## Data for processing
*** Block opens ***

(** Make a request to the Freightos API with rate limit checking. *)
Definition request (params : URLSearchParams.t) : Eff QuoteResponse :=
  chk <- checkRateLimit ;;
  let (allowed, status) := chk : bool * RateLimitStatus in
  if negb allowed
  then
    ret {| estimatedFreightRates := None; numQuotes := None;
           errors := Some [rateLimitExceeded status];
           rateLimit := Some status |}
  else
    let url := quoteApiUrl config ++ "?" ++ URLSearchParams.toString encode params in
    response <- fetch url ;;
    recordCall ;;
    if negb (HttpResponse.ok response)
    then
      throw ("Freightos API error (" ++ JS.show (HttpResponse.status response)
             ++ "): " ++ HttpResponse.text response)
    else
      rawData <- response_json response ;;
      let data := transformResponse rawData in
      current <- getRateLimitStatus ;;
      let data := set_rateLimit data current in
      if hasErrors data
      then
        throw ("Freightos API errors: "
               ++ JS.join ", " (match errors data with Some es => es | None => [] end))
      else ret data.

(** *** Quote operations *)

(** Gets detailed freight rate quotes. *)
Definition getQuote (options : QuoteOptions.t) : Eff QuoteResponse :=
  let params := buildParams options in
  request params.

(** [{ ...options, estimate: true }]. *)
Definition withEstimate (o : QuoteOptions.t) : QuoteOptions.t :=
  QuoteOptions.mk (QuoteOptions.origin o) (QuoteOptions.destination o)
    (QuoteOptions.loadtype o) (QuoteOptions.weight o) (QuoteOptions.weightUnit o)
    (QuoteOptions.width o) (QuoteOptions.length o) (QuoteOptions.height o)
    (QuoteOptions.dimensionUnit o) (QuoteOptions.volume o)
    (QuoteOptions.volumeUnit o) (QuoteOptions.quantity o) (QuoteOptions.mode o)
    (Some true) (QuoteOptions.hazCode o).

(** Gets quick rate estimates. *)
Definition getQuoteEstimate (options : QuoteOptions.t) : Eff QuoteResponse :=
  let params := buildParams (withEstimate options) in
  request params.

(** Compares rates across all available shipping modes. *)
Definition compareRates (options : QuoteOptions.t) : Eff QuoteResponse :=
  let params := buildParams options in
  let params := URLSearchParams.delete "mode" params in
  request params.

End Client.

(** ** Observations used in the statements *)

(** The call list the client reads out of a rate-limit file. *)
Definition persisted (f : RateLimitFile) : list Z :=
  match f with
  | FileJson (Some stored) => stored
  | _ => []
  end.

(** The calls of [stored] that are less than one window old at time [now]. *)
Definition validCalls (now : Z) (stored : list Z) : list Z :=
  filter (fun timestamp => timestamp >? now - RATE_LIMIT_WINDOW_MS) stored.

(** An error outcome: messages only, no rate list, no quote count. *)
Definition errorOutcome (messages : list string) : QuoteResponse :=
  {| estimatedFreightRates := None; numQuotes := None;
     errors := Some messages; rateLimit := None |}.

(** The list of plain strings an [errors] field stands for. *)
Definition errorMessages (e : Raw.Errors) : list string :=
  match e with
  | Raw.Message s => if JS.truthy s then [s] else []
  | Raw.Items es => map Raw.error es
  end.

(** The messages of a document; none when it has no [errors] field. *)
Definition errorsOf (raw : RawApiResponse) : list string :=
  match Raw.errors (response raw) with
  | Some e => errorMessages e
  | None => []
  end.

(** A success outcome: rates and the quote count, no error list. *)
Definition successOutcome (rates : list FreightRate.t) (n : Z) : QuoteResponse :=
  {| estimatedFreightRates := Some rates; numQuotes := Some n;
     errors := None; rateLimit := None |}.

(** [modeData] seen as a list, the way [modesArray] is built. *)
Definition modesList (modeData : Raw.Modes) : list Raw.ModeData :=
  match modeData with
  | Raw.Many ms => ms
  | Raw.One m => [m]
  end.

(** The same document with the [errors] field removed. *)
Definition withoutErrors (raw : RawApiResponse) : RawApiResponse :=
  {| response :=
       {| Raw.estimatedFreightRates := Raw.estimatedFreightRates (response raw);
          Raw.errors := None |} |}.

(** The GET request that [request] issues for [params]. *)
Definition requestFor (encode : string -> string) (config : FreightosConfig)
  (params : URLSearchParams.t) : HttpRequest :=
  {| req_url := quoteApiUrl config ++ "?" ++ URLSearchParams.toString encode params;
     req_method := "GET";
     req_accept := "application/json" |}.

(** The two warning variants, told apart by how the message starts. *)
Definition isReachedWarning (message : string) : bool :=
  String.prefix "RATE LIMIT REACHED:" message.

Definition isApproachingWarning (message : string) : bool :=
  String.prefix "Rate limit warning:" message.

(** *** [percentUsed] in IEEE 754 double precision

    [statusOf] evaluates [Math.round((callsInLastHour / RATE_LIMIT) * 100)]
    over exact rationals.  The definitions below evaluate the same expression
    with binary64 division and multiplication, to compare the two. *)
Module Binary64.

Definition prec : Z := 53.
Definition emax : Z := 1024.

Definition ofZ (z : Z) : spec_float :=
  binary_normalize prec emax z 0 false.

(** The rational a finite double denotes. *)
Definition toQ (x : spec_float) : option Q :=
  match x with
  | S754_zero _ => Some 0%Q
  | S754_finite s m e =>
      let magnitude :=
        match e with
        | Z.neg p => (Z.pos m # (2 ^ p))%Q
        | _ => inject_Z (Z.pos m * 2 ^ e)
        end in
      Some (if s then Qopp magnitude else magnitude)
  | S754_infinity _ => None
  | S754_nan => None
  end.

Definition percentUsed (callsInLastHour : Z) : option Z :=
  let ratio := SFdiv prec emax (ofZ callsInLastHour) (ofZ RATE_LIMIT) in
  option_map JS.Math_round (toQ (SFmul prec emax ratio (ofZ 100))).

End Binary64.

(** ** Sample data *)

Module Sample.

Definition config : FreightosConfig :=
  {| quoteApiUrl := "https://ship.freightos.com/api/shippingCalculator";
     webAppUrl := "https://ship.freightos.com";
     shipmentsUrl := "https://ship.freightos.com/shipments" |}.

(** A clock that advances one second per reading, starting at 4000000 ms. *)
Definition clock (k : nat) : Z :=
  4000000 + 1000 * Z.of_nat k.

(** Times are shown as their epoch milliseconds. *)
Definition toLocaleTimeString (t : Z) : string :=
  JS.show t.

(** Integers print in decimal; other values are not needed here. *)
Definition numToString (q : Q) : string :=
  JS.show (Qfloor q).

Definition encode (s : string) : string := s.

(** [n] calls recorded one second apart, the first at 3000001 ms. *)
Definition history (n : nat) : list Z :=
  map (fun k => 3000000 + 1000 * Z.of_nat k + 1) (seq 0 n).

Definition world (stored : list Z) (writable : bool) : World :=
  {| rateLimitFile := FileJson (Some stored); cacheWritable := writable;
     ticks := 0; network := [] |}.

Definition money (a : Q) : Raw.Bound :=
  {| Raw.moneyAmount := {| Raw.amount := a; Raw.currency := "USD" |} |}.

Definition sea : Raw.ModeData :=
  {| Raw.mode := "sea";
     Raw.price := {| Raw.min := money 1200; Raw.max := money 1500 |};
     Raw.transitTimes := {| Raw.unit := "days"; Raw.tmin := 30; Raw.tmax := 40 |} |}.

Definition air : Raw.ModeData :=
  {| Raw.mode := "air";
     Raw.price := {| Raw.min := money 5200; Raw.max := money 6100 |};
     Raw.transitTimes := {| Raw.unit := "days"; Raw.tmin := 3; Raw.tmax := 6 |} |}.

Definition rawRates (modes : option Raw.Modes) (numQuotes : Z) : RawApiResponse :=
  {| response :=
       {| Raw.estimatedFreightRates :=
            Some {| Raw.modes := modes; Raw.numQuotes := numQuotes |};
          Raw.errors := None |} |}.

(** [{"response":{"errors":"bad route"}}]. *)
Definition badRoute : RawApiResponse :=
  {| response :=
       {| Raw.estimatedFreightRates := None;
          Raw.errors := Some (Raw.Message "bad route") |} |}.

*** Block closes ***

## Exercise description
Give every line of the material that includes the string "tmax".

## The completed task
     Raw.transitTimes := {| Raw.unit := "days"; Raw.tmin := 30; Raw.tmax := 40 |} |}.
     Raw.transitTimes := {| Raw.unit := "days"; Raw.tmin := 3; Raw.tmax := 6 |} |}.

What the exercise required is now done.